Los comparto ahora, a un año del terremoto, con la esperanza de que estas historias dejen de perseguir al olvido.
Epicentro
“Miró al mar con una expresión seria, grave, interrogándolo en silencio como si aguardara una respuesta honrada, veraz, que no podía negársele a él de ningún modo. Las gruesas olas se desplazaban en masas profundas, empujadas desde abajo por los hombros de un gigante ciego, algún dios condenado a castigo para siempre.”
José Revueltas
Dormir en Tierra
—No vayas —dijo Esposa— las nubes están muy raras y el mar está picado—
Pescador la mira, mira al cielo, al mar, lo piensa un rato…
—Sólo voy aquí nomás, unas cuantas mojarras y me regreso—
Ambos saben que regresará hasta el amanecer.
Sale a pescar él solo. No por gusto, sino porque ya no tiene con quién ir. Hermano se fue a Estados Unidos; Tío ya no puede salir, por la edad y la enfermedad (insistió muchos años en hacerlo, hasta que un día estuvieron a punto de naufragar); Primo dejó de hablarle desde que decidió salir de la resistencia e integrarse a Morena y Sobrinos han perdido interés en la pesca, pues han conseguido un trabajo que les paga diez veces más por descargar bultos en la madrugada.

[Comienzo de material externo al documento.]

(* ===== verification/ClusterDelivers.v ===== *)
(** Messages between the nodes of a cluster arrive whole: requests of any size, in packages that
    are interleaved on the wire, and their responses. *)

From S2P Require Import Prelude CString Seri Frames Gate GateProps Crypt CryptDes CryptDh CryptText Words Interleave Cluster ClusterProps.
Open Scope Z_scope.

#[local] Opaque TEMP_LENGTH MULTI_PART.

(** ** Unpacking requests *)

Definition addr_val (a : cl_addr) : lval := match a with AddrNumber z => LInt (u32 z) | AddrString s => LStr s | AddrOther => LNil end.

Lemma first_byte t l : rd ((t :: l) ++ [0]) 0 = Ok t.
Proof. by apply (rd_app_0 []). Qed.

Lemma unpack_number t a s tail : 0 ≤ s < 2 ^ 32 → unpackreq_number (body_number t (u32 a) s tail) (Z.of_nat (length (body_number t (u32 a) s tail))) =
  lua_ret ([LInt (u32 a); LInt s; LStr tail] ++ if s =? 0 then [LNil; LBool true] else []).
Proof.
  intros Hs. set (b := body_number t (u32 a) s tail). assert (Hl : Z.of_nat (length b) = 9 + Z.of_nat (length tail)) by (unfold b, body_number; cbn [length]; rewrite !length_app, !word_bytes_length; lia).
  unfold unpackreq_number. destruct (Z.ltb_spec (Z.of_nat (length b)) 9); [lia|].
  rewrite (word_at [t] (u32 a) (word_bytes s ++ tail) 1 eq_refl (u32_range a) : unpack_uint32 b 1 = _), bind_ok.
  pose proof (word_at (t :: word_bytes (u32 a)) s tail 5 eq_refl Hs : unpack_uint32 b 5 = _) as E5. rewrite E5, bind_ok.
  assert (E9 : rd_at b 9 (Z.of_nat (length b) - 9) = Ok tail).
  { pose proof (rest_at (t :: word_bytes (u32 a) ++ word_bytes s) tail 9 (Z.of_nat (length b) - 9) eq_refl ltac:(lia)) as E. rewrite <- E. f_equal. }
  by rewrite E9.
Qed.

Lemma unpack_mnumber t a s n push : 0 ≤ s < 2 ^ 32 → 0 ≤ n < 2 ^ 32 →
  unpackmreq_number (body_number t (u32 a) s (word_bytes n)) 13 push = lua_ret [LInt (u32 a); LInt s; LInt n; LBool true; LBool push].
Proof.
  intros Hs Hn. set (b := body_number t (u32 a) s (word_bytes n)). unfold unpackmreq_number. cbn [Z.eqb Pos.eqb negb].
  rewrite (word_at [t] (u32 a) (word_bytes s ++ word_bytes n) 1 eq_refl (u32_range a) : unpack_uint32 b 1 = _), bind_ok.
  rewrite (word_at (t :: word_bytes (u32 a)) s (word_bytes n) 5 eq_refl Hs : unpack_uint32 b 5 = _), bind_ok.
  pose proof (word_at (t :: word_bytes (u32 a) ++ word_bytes s) n [] 9 eq_refl Hn) as E9. rewrite app_nil_r in E9. cbn [app] in E9. rewrite <- app_assoc in E9. fold b in E9.
  change (unpack_uint32 b 9 = Ok n) in E9. by rewrite E9.
Qed.

Lemma unpack_part t s c : 0 ≤ s < 2 ^ 32 → unpackmreq_part (body_part t s c) (Z.of_nat (length (body_part t s c))) =
  lua_ret [LBool false; LInt s; LStr c; LBool (t =? 2)].
Proof.
  intros Hs. set (b := body_part t s c). assert (Hl : Z.of_nat (length b) = 5 + Z.of_nat (length c)) by (unfold b, body_part; cbn [length]; rewrite length_app, word_bytes_length; lia).
  unfold unpackmreq_part. destruct (Z.ltb_spec (Z.of_nat (length b)) 5); [lia|]. rewrite (rd_app_0 [] _ t : rd b 0 = Ok t), bind_ok.
  rewrite (word_at [t] s c 1 eq_refl Hs : unpack_uint32 b 1 = _), bind_ok.
  by rewrite (rest_at (t :: word_bytes s) c 5 (Z.of_nat (length b) - 5) eq_refl ltac:(lia) : rd_at b 5 _ = _).
Qed.

Lemma field_at pre l rest i n : i = Z.of_nat (length pre) → n = Z.of_nat (length l) → rd_at (pre ++ l ++ rest) i n = Ok l.
Proof. intros -> ->. rewrite rd_at_ok by (rewrite ?length_app; lia). by rewrite !Nat2Z.id, drop_app_length, take_app_length. Qed.

Section named.
Context (t : Z) (name : list Z) (s : Z) (tail : list Z) (Hs : 0 ≤ s < 2 ^ 32).
Let b := body_string t name s tail.

Lemma named_length : Z.of_nat (length b) = 6 + Z.of_nat (length name) + Z.of_nat (length tail).
Proof using. unfold b, body_string. cbn [length]. rewrite !length_app, word_bytes_length. lia. Qed.

(** The length of the name, the name, the session. *)
Lemma named_fields : rd b 1 = Ok (Z.of_nat (length name)) ∧ rd_at b 2 (Z.of_nat (length name)) = Ok name ∧
  unpack_uint32 b (Z.of_nat (length name) + 2) = Ok s.
Proof using Hs.
  split; [by apply (rd_app_1 [])|]. split.
  - by apply (field_at [t; Z.of_nat (length name)] name (word_bytes s ++ tail)).
  - apply (word_at (t :: Z.of_nat (length name) :: name) s tail); [cbn [length]; lia|done].
Qed.
End named.

Lemma unpack_string t name s tail : 0 ≤ s < 2 ^ 32 → unpackreq_string (body_string t name s tail) (Z.of_nat (length (body_string t name s tail))) =
  lua_ret ([LStr name; LInt s; LStr tail] ++ if s =? 0 then [LNil; LBool true] else []).
Proof.
  intros Hs. destruct (named_fields t name s tail Hs) as (E1 & E2 & E3). pose proof (named_length t name s tail) as Hl.
  unfold unpackreq_string. set (b := body_string t name s tail) in *. destruct (Z.ltb_spec (Z.of_nat (length b)) 2); [lia|]. cbv zeta.
  rewrite E1, bind_ok. destruct (Z.ltb_spec (Z.of_nat (length b)) (Z.of_nat (length name) + 6)); [lia|]. rewrite E2, bind_ok, E3, bind_ok.
  assert (E4 : rd_at b (2 + Z.of_nat (length name) + 4) (Z.of_nat (length b) - Z.of_nat (length name) - 6) = Ok tail).
  { pose proof (rest_at (t :: Z.of_nat (length name) :: name ++ word_bytes s) tail (2 + Z.of_nat (length name) + 4) (Z.of_nat (length b) - Z.of_nat (length name) - 6)) as E.
    rewrite <- E; [|cbn [length]; rewrite length_app, word_bytes_length; lia|lia]. f_equal. unfold b, body_string. cbn [app]. by rewrite <- app_assoc. }
  by rewrite E4.
Qed.

Lemma unpack_mstring t name s n push : 0 ≤ s < 2 ^ 32 → 0 ≤ n < 2 ^ 32 →
  unpackmreq_string (body_string t name s (word_bytes n)) (Z.of_nat (length (body_string t name s (word_bytes n)))) push =
  lua_ret [LStr name; LInt s; LInt n; LBool true; LBool push].
Proof.
  intros Hs Hn. destruct (named_fields t name s (word_bytes n) Hs) as (E1 & E2 & E3). pose proof (named_length t name s (word_bytes n)) as Hl. rewrite word_bytes_length in Hl.
  unfold unpackmreq_string. set (b := body_string t name s (word_bytes n)) in *. destruct (Z.ltb_spec (Z.of_nat (length b)) 2); [lia|]. cbv zeta.
  rewrite E1, bind_ok. destruct (Z.ltb_spec (Z.of_nat (length b)) (Z.of_nat (length name) + 10)); [lia|]. rewrite E2, bind_ok, E3, bind_ok.
  assert (E4 : unpack_uint32 b (Z.of_nat (length name) + 6) = Ok n).
  { pose proof (word_at (t :: Z.of_nat (length name) :: name ++ word_bytes s) n [] (Z.of_nat (length name) + 6)) as E. rewrite app_nil_r in E.
    rewrite <- E; [|cbn [length]; rewrite length_app, word_bytes_length; lia|done]. f_equal. unfold b, body_string. cbn [app]. by rewrite <- app_assoc. }
  by rewrite E4.
Qed.

(** The dispatch on the first byte. *)
Lemma unpack_small addr s tail : addr_ok addr → 0 ≤ s < 2 ^ 32 → Z.of_nat (length tail) < 2 ^ 31 - 1000 →
  lunpackrequest (wire_body 0 0x80 addr s tail) = lua_ret ([addr_val addr; LInt s; LStr tail] ++ if s =? 0 then [LNil; LBool true] else []).
Proof.
  intros Ha Hs Ht. unfold lunpackrequest. cbv zeta. destruct addr as [z|name|]; [| |done]; cbn [wire_body addr_val].
  - rewrite i32_small by (unfold body_number; cbn [length]; rewrite !length_app, !word_bytes_length; lia). rewrite (first_byte 0 _ : rd (body_number 0 (u32 z) s tail ++ [0]) 0 = _), bind_ok. by apply unpack_number.
  - cbn in Ha. rewrite i32_small by (pose proof (named_length 0x80 name s tail); lia). rewrite (first_byte 0x80 _ : rd (body_string 0x80 name s tail ++ [0]) 0 = _), bind_ok. by apply unpack_string.
Qed.

Lemma unpack_large addr s n (push : bool) : addr_ok addr → 0 ≤ s < 2 ^ 32 → 0 ≤ n < 2 ^ 32 →
  lunpackrequest (wire_body (if push then 0x41 else 1) (if push then 0xc1 else 0x81) addr s (word_bytes n)) = lua_ret [addr_val addr; LInt s; LInt n; LBool true; LBool push].
Proof.
  intros Ha Hs Hn. unfold lunpackrequest. cbv zeta. destruct addr as [z|name|]; [| |done]; cbn [wire_body addr_val].
  - rewrite (first_byte (if push then 0x41 else 1) _ : rd (body_number _ (u32 z) s (word_bytes n) ++ [0]) 0 = _), bind_ok. destruct push; by apply unpack_mnumber.
  - cbn in Ha. rewrite i32_small by (pose proof (named_length (if push then 0xc1 else 0x81) name s (word_bytes n)); rewrite word_bytes_length in *; lia).
    rewrite (first_byte (if push then 0xc1 else 0x81) _ : rd (body_string _ name s (word_bytes n) ++ [0]) 0 = _), bind_ok. destruct push; by apply unpack_mstring.
Qed.

Lemma unpack_part_body (last : bool) s c : 0 ≤ s < 2 ^ 32 → Z.of_nat (length c) ≤ MULTI_PART →
  lunpackrequest (body_part (if last then 3 else 2) s c) = lua_ret [LBool false; LInt s; LStr c; LBool (negb last)].
Proof.
  intros Hs Hc. unfold lunpackrequest. cbv zeta. rewrite i32_small by (unfold body_part; cbn [length]; rewrite length_app, word_bytes_length; sizes).
  rewrite (first_byte (if last then 3 else 2) _ : rd (body_part _ s c ++ [0]) 0 = _), bind_ok. destruct last; by apply unpack_part.
Qed.

(** ** Concatenation *)

Lemma concat_loop_lemma sz cs : ∀ o m, Z.of_nat (length (o ++ concat cs)) ≤ sz → sz < 2 ^ 31 → (length (concat cs) ≤ m)%nat →
  concat_loop sz (Z.of_nat (length o)) (filled o m) (map LStr cs) = Ok (Some (Z.of_nat (length (o ++ concat cs)), filled (o ++ concat cs) (m - length (concat cs)))).
Proof.
  induction cs as [|c cs IH]; intros o m Hlen Hsz Hm; cbn [map concat_loop concat] in *; [by rewrite app_nil_r, Nat.sub_0_r|].
  rewrite !length_app in Hlen. rewrite length_app in Hm. unfold u64. rewrite !Z.mod_small by lia. destruct (Z.gtb_spec (Z.of_nat (length c) + Z.of_nat (length o)) sz); [lia|].
  rewrite wr_filled, bind_ok, int_chk_ok, bind_ok by (unfold INT_MIN, INT_MAX; lia). replace (Z.of_nat (length o) + Z.of_nat (length c)) with (Z.of_nat (length (o ++ c))) by (rewrite length_app; lia).
  rewrite IH by (rewrite ?length_app; lia). rewrite <- app_assoc, (length_app c). by rewrite Nat.sub_add_distr.
Qed.

Lemma lconcat_lemma cs n : n = Z.of_nat (length (concat cs)) → n < 2 ^ 31 → lconcat (LInt n :: map LStr cs) = Ok (Some (concat cs)).
Proof.
  intros -> Hn. unfold lconcat. rewrite i32_small by lia. destruct (Z.ltb_spec (Z.of_nat (length (concat cs))) 0); [lia|]. cbv zeta. rewrite bind_ok, Nat2Z.id.
  pose proof (concat_loop_lemma (Z.of_nat (length (concat cs))) cs [] (length (concat cs)) (Z.le_refl _) Hn (Nat.le_refl _)) as E. cbn [app length] in E.
  change (Z.of_nat 0) with 0 in E. change (filled [] (length (concat cs))) with (replicate (length (concat cs)) (@None Z)) in E. rewrite E, bind_ok, Z.eqb_refl. cbn [negb].
  unfold filled. by rewrite init_bytes_lemma.
Qed.

(** ** The receiver of requests *)

(** An error in the handler is a fault here. *)
Definition socket_step (larges : gmap Z large) (body : list Z) : res (gmap Z large * list delivery) :=
  r ← socket_data larges body; match r with inr r => Ok r | inl _ => Fault AssertFailed end.

Definition wire_session (s : Z) (r : request) : Z := if is_large r then s else if rq_push r then 0 else s.

Definition delivered (s : Z) (r : request) : delivery :=
  Deliver (addr_val (rq_addr r)) (LInt (wire_session s r)) (rq_msg r) (if is_large r then LBool (rq_push r) else if rq_push r then LBool true else LNil).

Definition chunks (r : request) : list (list Z) := split_parts (part_count (rq_msg r)) (rq_msg r).

Definition request_item (s : Z) (r : request) : item (X := large) (P := list Z) (O := delivery) := Item
  (wire_session s r) (request_bodies s r)
  (λ j, if is_large r && (0 <? j)%nat && (j <=? length (chunks r))%nat then
          Some (Large (addr_val (rq_addr r)) (LBool (rq_push r)) (LInt (Z.of_nat (length (rq_msg r))) :: map LStr (take (j - 1) (chunks r))))
        else None)
  [delivered s r].

Lemma typed_lookup {A} mid fin (cs : list A) : ∀ j, typed mid fin cs !! j = (λ c, (if decide (S j = length cs) then fin else mid, c)) <$> cs !! j.
Proof.
  induction cs as [|c cs IH]; intros j; [done|]. destruct j as [|j]; cbn [typed lookup list_lookup].
  - destruct cs; cbn; [done|]. by destruct (decide _).
  - change (typed mid fin cs !! j = (λ c0, (if decide (S (S j) = length (c :: cs)) then fin else mid, c0)) <$> cs !! j). rewrite IH. destruct (cs !! j); [|done]. cbn. do 2 f_equal.
    destruct (decide (S j = length cs)), (decide (S (S j) = S (length cs))); lia || done.
Qed.

Lemma typed_length {A} mid fin (cs : list A) : length (typed mid fin cs) = length cs.
Proof. induction cs as [|c cs IH]; [done|]. cbn [typed length]. by rewrite IH. Qed.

La lancha se hace al mar. Ya no está tan picado y las nubes extrañas se han ido. Navega hasta que pierde de vista la playa. Aún no echa las redes cuando llega el viento. Nunca había sentido un viento así, no alcanza a distinguir de dónde viene pero lo que es seguro es que no viene de dónde suele llegar. Luego el murmullo, un sonido desconocido, como un hervor. El mar se mueve como empujado desde abajo, no hay a dónde hacerse. Pescador se aferra a la lancha (a babor, a estribor, no recuerda) mientras mira esas olas sin sentido, que no le permiten maniobrar hacia ningún lado.
Entonces, el murmullo se hace ruido. Un sonido brutal que, sabría después, era el sonido de la tierra abriéndose debajo del mar que en ese momento lo sostenía. El ruido lo asusta mucho más que el oleaje y el viento, como si fuera el rugido de una bestia submarina que fuera emergiendo. No hay nada que hacer, sólo se aferra más fuerte mientras mira la proa subir y bajar.
El rugido termina, el oleaje dura un poco más pero no le importa: da la vuelta y a toda prisa regresa a la playa, acelera con toda la fuerza del motor, a la misma velocidad que en su mente desfilan escenarios de desgracia (posibles e imposibles, como la bestia marina) que le esperan al volver a casa. Las escenas donde encuentra a Esposa llorando, herida o asustada son las que más le reconfortan, pues en esas logra imaginarla con vida. El camino se alarga, la ruta de regreso al muelle nunca había estado tan lejos, a pesar de nunca haber estado tan cerca. Baja de la lancha casi sin frenar, corre al caserío, llega a su propia casa y no encuentra ni a Esposa ni a Hijo. La puerta abierta, la casa vacía. Sigue corriendo, sin saber a dónde. La angustia sube hasta casi dejarlo sin aliento. Al primero que ve es a Primo, que le ha visto desde lejos y ha venido a su encuentro:
—¡Están bien! ¡están bien! Van con los demás camino a la carretera.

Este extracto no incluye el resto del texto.